Una delle sfide più grandi alle quali si sta lavorando a livello internazionale è la riforma dell’educazione. Per anni nelle scuole abbiamo formato solisti, abbiamo insegnato la non collaborazione, abbiamo guardato con occhio critico chi collaborava o faceva ricerche insieme, alimentando lo spirito competitivo. Oggi bisogna trovare un sistema educativo che assecondi una mentalità e una cultura radicalmente differenti da quella, ad esempio, dei nostri nonni che imparavano pagine e pagine a memoria. Un sistema che deleghi parte della memoria alle macchine e includa l’intelligenza collettiva. Non è più pensabile che un giovane studente venga rimproverato per aver utilizzato Wikipedia nelle ricerche.
Oggi lo sviluppo tecnologico corre più velocemente di quanto riescano a fare legislazione e norme sociali. È possibile parlare di morale nell’informazione, che apparentemente è solo trasmissione di dati?
La comprensione etica e i nostri comportamenti morali corrono in affanno dietro la tecnologia, che arriva per prima, e dietro la formulazione di leggi adeguate, che già arrivano in ritardo rispetto alle scoperte e all’innovazione. L’etica e la filosofia dell’informazione, la materia della mia ricerca, puntano a comprendere meglio la società dell’informazione avanzata per cercare di influenzarne lo sviluppo futuro in modo intelligente e sostenibile. Le informazioni, i bit, i dati dannosi, al pari di agenti inquinanti, devono poter essere tenuti sotto controllo e possibilmente espulsi. Per questo si parla di ecologia dell’infosfera.
Nell’infosfera e nella filosofia dell’informazione c’è spazio per Dio?

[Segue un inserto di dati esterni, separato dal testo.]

(** [s.split(sep)] for a separator of one character. *)
Fixpoint splitOn (sep : ascii) (s : string) : list string :=
  match s with
  | EmptyString => [EmptyString]
  | String c s' =>
      if Ascii.eqb c sep then EmptyString :: splitOn sep s'
      else match splitOn sep s' with
           | f :: fs => String c f :: fs
           | [] => [String c EmptyString]
           end
  end.

(** [s.split(",")[0]] *)
Definition firstOfSplit (s : string) : string := hd EmptyString (splitOn "," s).

(** [s.replace(/[\[\]]/g, "")] *)
Fixpoint removeBrackets (s : string) : string :=
  match s with
  | EmptyString => EmptyString
  | String c s' =>
      if Ascii.eqb c "[" || Ascii.eqb c "]" then removeBrackets s'
      else String c (removeBrackets s')
  end.

(** [s.startsWith(p)] and [s.substring(n)] *)
Fixpoint startsWith (p s : string) : bool :=
  match p, s with
  | EmptyString, _ => true
  | String a p', String b s' => Ascii.eqb a b && startsWith p' s'
  | String _ _, EmptyString => false
  end.

Fixpoint substringFrom (n : nat) (s : string) : string :=
  match n, s with
  | O, _ => s
  | S n', String _ s' => substringFrom n' s'
  | S _, EmptyString => EmptyString
  end.

(** ** Regular expressions

    The patterns of the service use literals, character ranges, sequence,
    alternation and bounded repetition.  [matchK r s k] runs [r] at the
    start of [s] the way a backtracking engine does, and hands what is left
    of [s] to the continuation [k]. *)

Inductive regex :=
  | REps
  | RChar (c : ascii)
  | RRange (lo hi : ascii)
  | RSeq (r1 r2 : regex)
  | RAlt (r1 r2 : regex).

Fixpoint matchK (r : regex) (s : string) (k : string -> bool) : bool :=
  match r with
  | REps => k s
  | RChar c =>
      match s with
      | String a s' => if Ascii.eqb a c then k s' else false
      | EmptyString => false
      end
  | RRange lo hi =>
      match s with
      | String a s' =>
          if (charCode lo <=? charCode a) && (charCode a <=? charCode hi)
          then k s' else false
      | EmptyString => false
      end
  | RSeq r1 r2 => matchK r1 s (fun s' => matchK r2 s' k)
  | RAlt r1 r2 => if matchK r1 s k then true else matchK r2 s k
  end.

Definition isEmpty (s : string) : bool :=
  match s with EmptyString => true | String _ _ => false end.

(** [/^r$/.test(s)] and [/^r/.test(s)] *)
Definition testAnchored (r : regex) (s : string) : bool := matchK r s isEmpty.
Definition testPrefix (r : regex) (s : string) : bool := matchK r s (fun _ => true).

(** [r?], [r{n}], a literal string, and [r{1,4}] *)
Definition ROpt (r : regex) : regex := RAlt r REps.

Fixpoint RRep (n : nat) (r : regex) : regex :=
  match n with
  | O => REps
  | S n' => RSeq r (RRep n' r)
  end.

Fixpoint RLit (s : string) : regex :=
  match s with
  | EmptyString => REps
  | String c s' => RSeq (RChar c) (RLit s')
  end.

Definition RUpTo4 (r : regex) : regex :=
  RSeq r (ROpt (RSeq r (ROpt (RSeq r (ROpt r))))).

(** [25[0-5]|2[0-4][0-9]|[01]?[0-9][0-9]?] *)
Definition octetRegex : regex :=
  RAlt (RSeq (RLit "25") (RRange "0" "5"))
    (RAlt (RSeq (RChar "2") (RSeq (RRange "0" "4") (RRange "0" "9")))
       (RSeq (ROpt (RRange "0" "1")) (RSeq (RRange "0" "9") (ROpt (RRange "0" "9"))))).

Questa è una domanda molto difficile. Ogni filosofia è escatologia, cioè ragionamento sulle cose ultime. E la domanda sull’esistenza di Dio è l’ultima, cioè la più importante, delle cose ultime. Da giovane sono partito proprio da questa domanda per le mie ricerche. Più precisamente dal concetto di “rivelazione”, come un caso speciale di comunicazione tra fonte (divina) e ricevente (umano). Non ho ancora risposte. Durante il percorso, ho perso la fede e mi sono trasformato in agnostico. Un costo altissimo. Mi auguro di essere sufficientemente intelligente per giungere ad una qualsiasi risposta convincente. Quel che credo è che l’uomo sia, nonostante le quattro rivoluzioni, una struttura informazionale “speciale” in quanto unica consapevole, cosciente e libera di migliorare la propria esistenza pianificando e riflettendo. Non so se si tratti di un miracolo divino o di uno straordinario errore naturale. Al momento, credo che la morte sia il ritorno alla grande struttura informazionale che è l’Essere. “Informazione tu sei e informazione ritornerai” si potrebbe dire, riscrivendo un passaggio della Genesi.